*Material shown*
--------
(** What is prepared, apart from the files at the bottom. *)
Record prepared (p : Prepared) (k : nat) : Prop := {
  pr_files : files_ (storage p) = files;
  pr_levels : num_non_empty_levels_ p = Z.of_nat k ∧ (k <= length files)%nat;
  pr_empty : ∀ l level, (k <= l)%nat → files !! l = Some level → level = [];
  pr_brief : level_files_brief_ p = map DoGenerateLevelFilesBrief (take k files);
  pr_indexer : (1 < k)%nat → indexes c (file_indexer_ p) files k
}.

Lemma UpdateIndex_total k : (k <= length files)%nat →
  ∃ t, FileIndexer.UpdateIndex c FileIndexer.New (Z.of_nat k) files = Some t ∧ ((1 < k)%nat → indexes c t files k).
Proof using Hv ComparatorLaws0.
  intros Hk. pose proof (fi_count Hv). unfold num_levels in *. destruct k as [|[|k]].
  - eexists. split; [done|lia].
  - unfold FileIndexer.UpdateIndex. destruct (lookup_lt_is_Some_2 files 0) as [level E]; [lia|].
    assert (vec_at files (Z.of_nat 1 - 1) = Some level) as E0 by (rewrite <- E; apply (vec_at_nat files 0)).
    rewrite E0. cbn. eexists. split; [done|lia].
  - destruct (UpdateIndex_spec wf c files (S (S k))) as (t & E & Ht); [apply files_levels_ordered|lia|lia|]. by exists t.
Qed.

(** The state before the files at the bottom are looked for. *)
Lemma prepare_spec : ∃ p k, GenerateFileIndexer c (UpdateNumNonEmptyLevels (NewPrepared v)) = Some p ∧ bottommost_files_ p = [] ∧
  prepared (GenerateLevel0NonOverlapping c (GenerateLevelFilesBrief p)) k.
Proof using Hv ComparatorLaws0.
  unfold GenerateFileIndexer, UpdateNumNonEmptyLevels, NewPrepared.
  cbn [storage num_non_empty_levels_ file_indexer_ level_files_brief_ level0_non_overlapping_ bottommost_files_].
  destruct (non_empty_levels_spec (length files) files) as (k & -> & Hk & Hempty); [done|].
  destruct (UpdateIndex_total k Hk) as (t & -> & Ht). cbn [mbind option_bind]. eexists _, k. split; [done|]. split; [done|].
  unfold GenerateLevel0NonOverlapping, GenerateLevelFilesBrief, ztake.
  split; cbn [storage num_non_empty_levels_ file_indexer_ level_files_brief_]; try done.
  - intros l level Hl E. apply (Hempty l); [|done]. split; [done|]. by apply lookup_lt_Some in E.
  - by rewrite Nat2Z.id.
Qed.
--------
*What you are asked to do*
Set down, word for word, each line from the top of the records above through the line with "pr_empty : ∀".

*Reply to the task*
(** What is prepared, apart from the files at the bottom. *)
Record prepared (p : Prepared) (k : nat) : Prop := {
  pr_files : files_ (storage p) = files;
  pr_levels : num_non_empty_levels_ p = Z.of_nat k ∧ (k <= length files)%nat;
  pr_empty : ∀ l level, (k <= l)%nat → files !! l = Some level → level = [];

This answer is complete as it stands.